Pathway-specific regulation of the botcinic acid biosynthetic gene cluster in the grey mould fungus Botrytis cinerea


Antoine Porquier 1 Bérengère Dalmais 1 Guillaume Morgant 1 Javier Moraga 2 Adeline Simon 1 Hind Sghyer 1 Jean-Marc Pradier 1 Isidro G. Collado 2 Muriel Viaud 1
1Bioger, INRA, Grignon, France
2Departamento de Quimica Organica, Universidad de Cadiz, Cadiz, Spain

Botcinic acid (BOA) is a non-host specific phytotoxin produced by Botrytis cinerea. Its biosynthesis relies on the two PolyKetide Synthase encoding genes Bcboa6 and Bcboa9 which are clustered together with co-regulated genes putatively also involved in the pathway. In order to understand how BOA biosynthesis is regulated, we investigated the genomic environment of the BOA cluster and searched for putative regulator encoding genes.

Amongst the clustered genes, Bcboa13 was predicted to encode a Zn(II)2Cys6 transcription factor (TF). Inactivation of the BcBoa13 gene resulted in a drastic diminution of the expression of the Bcboa genes and in the absence of BOA. These data revealed a major positive role of BOA13 in the regulation of the cluster. Fusion of BcBoa13 with GFP further indicated that it localizes into nuclear foci. Heterochromatin and telomeric markers are currently developed to investigate the nature of these foci.

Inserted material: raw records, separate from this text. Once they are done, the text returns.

(* ===== verification/ConstrainedFilesFacts.v ===== *)
(** * What a delegated agent can open

    A file that [openConstrainedMutableFile] returns was reached from the root of the
    workspace by directory entries alone, whatever was done to the tree meanwhile, and no
    descriptor is left open; [replaceOpenFile] ends and leaves what it was given. *)

From stdpp Require Import sets list gmap strings.
From S2P Require Import Prelude JsString Paths AsyncCalls ConstrainedFiles.

(** From the directory [d] by the names [l] to [j], by entries that were followed. *)
Inductive reached (L : list (nat * string * nat)) (d : nat) : list string → nat → Prop :=
| reached_here : reached L d [] d
| reached_entry l i name j : reached L d l i → (i, name, j) ∈ L → reached L d (l ++ [name]) j.

Lemma reached_mono L L' d l j : L ⊆ L' → reached L d l j → reached L' d l j.
Proof. intros HL; induction 1; [constructor|econstructor; eauto]. Qed.

(** The descriptors [mine] were opened since [w0]; the others are as they were. *)
Definition opened_since (w0 : files) (mine : list nat) (w : files) : Prop :=
  (∀ fd, fd ∈ mine → fds w0 !! fd = None) ∧ ∀ fd, (fd ∉ mine) → fds w !! fd = fds w0 !! fd.

Abbreviation ensures := (ensures kernel others).

Lemma opened_since_others w0 mine w w' : others w w' → opened_since w0 mine w → opened_since w0 mine w'.
Proof. intros [E _ _ _] [H1 H2]; split; [done|]; by rewrite E. Qed.

Lemma opened_since_open w0 mine w fd i :
  fds w !! fd = None → (∀ x, x ∈ mine → is_Some (fds w !! x)) → opened_since w0 mine w →
  (fd ∉ mine) ∧ fds w0 !! fd = None ∧
  ∀ w', fds w' = <[fd := i]> (fds w) → opened_since w0 (mine ++ [fd]) w' ∧ ∀ x, x ∈ mine ++ [fd] → is_Some (fds w' !! x).
Proof.
  intros Hn Hs [H1 H2]; assert (fd ∉ mine) as Hf by (intros Hin; destruct (Hs fd Hin); congruence).
  assert (fds w0 !! fd = None) as H0 by (by rewrite <- H2); split; [done|]; split; [done|]; intros w' E; split; [split|].
  - intros x [?| ->%list_elem_of_singleton]%elem_of_app; auto.
  - intros x [Hx Hne]%not_elem_of_app; rewrite E, lookup_insert_ne by set_solver; auto.
  - intros x Hx; rewrite E; destruct (decide (x = fd)) as [->|Hne]; [rewrite lookup_insert_eq; eauto|].
    rewrite lookup_insert_ne by done; apply Hs; set_solver.
Qed.

Definition live (mine : list nat) (w : files) : Prop := ∀ x, x ∈ mine → is_Some (fds w !! x).

Lemma live_others mine w w' : others w w' → live mine w → live mine w'.
Proof. intros [E _ _ _] H x Hx; rewrite E; auto. Qed.

(** ** Closing *)

Lemma ensures_closeAll w0 mine dirs w (Q : files → Prop) :
  (∀ w w', others w w' → Q w → Q w') → (∀ w fd, fd ∈ dirs → Q w → Q (with_fds (delete fd (fds w)) w)) →
  opened_since w0 (mine ++ dirs) w → Q w →
  ensures (closeAll dirs) (λ r w', r = Value () ∧ opened_since w0 mine w' ∧ Q w') w.
Proof.
  intros Qo Qc; unfold closeAll; revert w; induction dirs as [|fd dirs IH]; intros w Hw HQ.
  { rewrite app_nil_r in Hw; by cbn. }
  cbn [for_each]; apply ensures_bind, ensures_catch, ensures_await; intros w1 O1 r w2 ->.
  assert (opened_since w0 (mine ++ dirs) (with_fds (delete fd (fds w1)) w1)) as H2.
  { apply (opened_since_others _ _ _ _ O1) in Hw as [H1 H2]; split; [intros x Hx; apply H1; set_solver|]; cbn.
    intros x Hx; destruct (decide (x = fd)) as [->|Hne]; [rewrite lookup_delete_eq; symmetry; apply H1; set_solver|].
    rewrite lookup_delete_ne by done; apply H2; set_solver. }
  assert (Q (with_fds (delete fd (fds w1)) w1)) as Q2 by (apply Qc; [by left|by eapply Qo]).
  destruct r as [[]|x]; apply IH; try done; intros w' fd' Hfd; apply Qc; by right.
Qed.

(** ** The directories *)

Lemma ensures_directories w0 r components : ∀ mine dir pre i w,
  opened_since w0 mine w → live mine w → dir ∈ mine → fds w !! dir = Some i → reached (followed w) r pre i →
  ensures (open_directories mine dir components)
    (λ o w', ∃ res mine', o = Value (res, mine') ∧ opened_since w0 mine' w' ∧ live mine' w' ∧ resolved w' = resolved w ∧
       match res with
       | Value d => ∃ j, d ∈ mine' ∧ fds w' !! d = Some j ∧ reached (followed w') r (pre ++ components) j
       | Raise _ => True
       end) w.
Proof.
  induction components as [|c rest IH]; intros mine dir pre i w Ho Hl Hd Hi Hr; cbn [open_directories].
  { rewrite app_nil_r; exists (Value dir), mine; split_and!; [done|done|done|done|]; by exists i. }
  apply ensures_bind, ensures_attempt, ensures_await; intros w1 O1 o w2 He; cbn in He.
  apply (opened_since_others _ _ _ _ O1) in Ho; apply (live_others _ _ _ O1) in Hl.
  pose proof (others_resolved _ _ O1) as Er; pose proof (others_followed _ _ O1) as Ef; rewrite <- (others_fds _ _ O1) in Hi.
  destruct o as [fd|x]; [|subst w2; eexists _, mine; split; [done|]; by rewrite Er].
  destruct He as (d & entries & j & Hdd & _ & Hfd & _ & _ & ->).
  destruct (opened_since_open w0 mine w1 fd j Hfd Hl Ho) as (_ & _ & Hopen).
  destruct (Hopen (open_entry d c j fd w1) eq_refl) as [Ho' Hl'].
  assert (d = i) as -> by congruence.
  eapply ensures_mono; [|apply (IH (mine ++ [fd]) fd (pre ++ [c]) j)]; [|done|done|set_solver| |].
  - intros o w3 (res & mine' & -> & H1 & H2 & H3 & H4); exists res, mine'; split_and!; try done; [by rewrite H3|].
    destruct res as [d'|]; [|done]; destruct H4 as (j' & ? & ? & H4); exists j'; split_and!; try done.
    by rewrite <- app_assoc in H4.
  - cbn; apply lookup_insert_eq.
  - eapply reached_entry; [|by left]; eapply reached_mono; [|exact Hr]; cbn; rewrite Ef; set_solver.
Qed.

(** ** The file *)

(** [h] is a descriptor of its own on the inode [i], which was reached by [l]. *)
Definition opened_leaf (w0 : files) (mine : list nat) (r : nat) (l : list string) (h : nat) (w : files) : Prop :=
  ∃ i n, opened_since w0 (mine ++ [h]) w ∧ (h ∉ mine) ∧ fds w !! h = Some i ∧ nodes w !! i = Some n ∧ reached (followed w) r l i.

Lemma ensures_open_at w0 mine r pre i dir name mode w :
  (mode ≠ as_directory) → opened_since w0 mine w → live mine w → fds w !! dir = Some i → reached (followed w) r pre i →
  ensures (await (OpenAt dir name mode))
    (λ o w', resolved w' = resolved w ∧
       match o with
       | Value h => opened_leaf w0 mine r (pre ++ [name]) h w'
       | Raise _ => opened_since w0 mine w' ∧ live mine w' ∧ fds w' !! dir = Some i ∧ reached (followed w') r pre i
       end) w.
Proof.
  intros Hm Ho Hl Hi Hr; apply ensures_await; intros w1 O1 o w2 He; cbn in He.
  apply (opened_since_others _ _ _ _ O1) in Ho; apply (live_others _ _ _ O1) in Hl.
  pose proof (others_resolved _ _ O1) as Er; pose proof (others_followed _ _ O1) as Ef; rewrite <- (others_fds _ _ O1) in Hi.
  destruct o as [fd|x]; [|subst w2; by rewrite Er, Ef].
  destruct He as (d & entries & j & Hdd & _ & Hfd & He); assert (d = i) as -> by congruence.
  destruct (opened_since_open w0 mine w1 fd j Hfd Hl Ho) as (Hn & _ & Hopen).
  assert (∃ w3 n, w2 = open_entry i name j fd w3 ∧ fds w3 = fds w1 ∧ followed w3 = followed w1 ∧ resolved w3 = resolved w1 ∧
            nodes w3 !! j = Some n) as (w3 & n & -> & E1 & E2 & E3 & E4).
  { destruct mode; [done| |]; [destruct He as (_ & (n & Hn' & _) & ->); by exists w1, n|].
    destruct He as (_ & _ & ->); exists (created i entries name j w1), (Regular [] 1); split_and!; try done; apply lookup_insert_eq. }
  split; [cbn; by rewrite E3, Er|]; exists j, n; split_and!; [|done|cbn; apply lookup_insert_eq|done|].
  - apply Hopen; cbn; by rewrite E1.
  - eapply reached_entry; [|by left]; eapply reached_mono; [|exact Hr]; cbn; rewrite E2, Ef; set_solver.
Qed.

Lemma ensures_leaf w0 mine r pre i dir leaf create w :
  opened_since w0 mine w → live mine w → fds w !! dir = Some i → reached (followed w) r pre i →
  ensures (open_leaf dir leaf create)
    (λ o w', resolved w' = resolved w ∧
       match o with Value h => opened_leaf w0 mine r (pre ++ [leaf]) h w' | Raise _ => opened_since w0 mine w' end) w.
Proof.
  intros Ho Hl Hi Hr; unfold open_leaf; apply ensures_catch.
  eapply ensures_mono; [|by apply (ensures_open_at w0 mine r pre i dir leaf read_write)].
  intros [h|x] w1 [Er H]; [done|]; destruct H as (Ho1 & Hl1 & Hi1 & Hr1).
  assert (ensures (raise (A := nat) x) (λ o w', resolved w' = resolved w ∧
       match o with Value h => opened_leaf w0 mine r (pre ++ [leaf]) h w' | Raise _ => opened_since w0 mine w' end) w1) as Hx by done.
  assert (ensures (await (OpenAt dir leaf create_exclusive)) (λ o w', resolved w' = resolved w ∧
       match o with Value h => opened_leaf w0 mine r (pre ++ [leaf]) h w' | Raise _ => opened_since w0 mine w' end) w1) as Hc.
  { eapply ensures_mono; [|by apply (ensures_open_at w0 mine r pre i dir leaf create_exclusive)].
    intros [h|y] w2 [E H]; (split; [congruence|]); [done|by destruct H]. }
  repeat case_match; done.
Qed.

Definition regular (w : files) (i : nat) : Prop := ∃ c l, nodes w !! i = Some (Regular c l).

In addition to Bcboa13, another gene (Bcboa1) encodes a putative regulator: the predicted protein has a NmrA-like domain that may be involved in protein-protein interactions. The impact of BcBoa1 on BOA production is investigated by gene inactivation, while its possible interaction with BcBoa13 is tested by Bimolecular Fluorescence Complementation (BiFC).

Finally, the BOA cluster is localized in a subtelomeric region in which the A+T/G+C-equilibrated regions that contain Bcboa genes alternate with A+T-rich regions (>85%) made of relics of transposable elements that have undergone repeat-induced point (RIP) mutations. The occurrence of RIP raises questions about possible chromatin-based regulation of BOA synthesis. Several histone methyl transferases are under studies to test this hypothesis.

Identification of BcBoa13 as the major regulator of BOA synthesis is the first step toward a comprehensive understanding of the regulation network of toxin synthesis in B. cinerea. Ongoing work may point out the respective role of pathway-specific transcriptional regulators and chromatin structure modifications.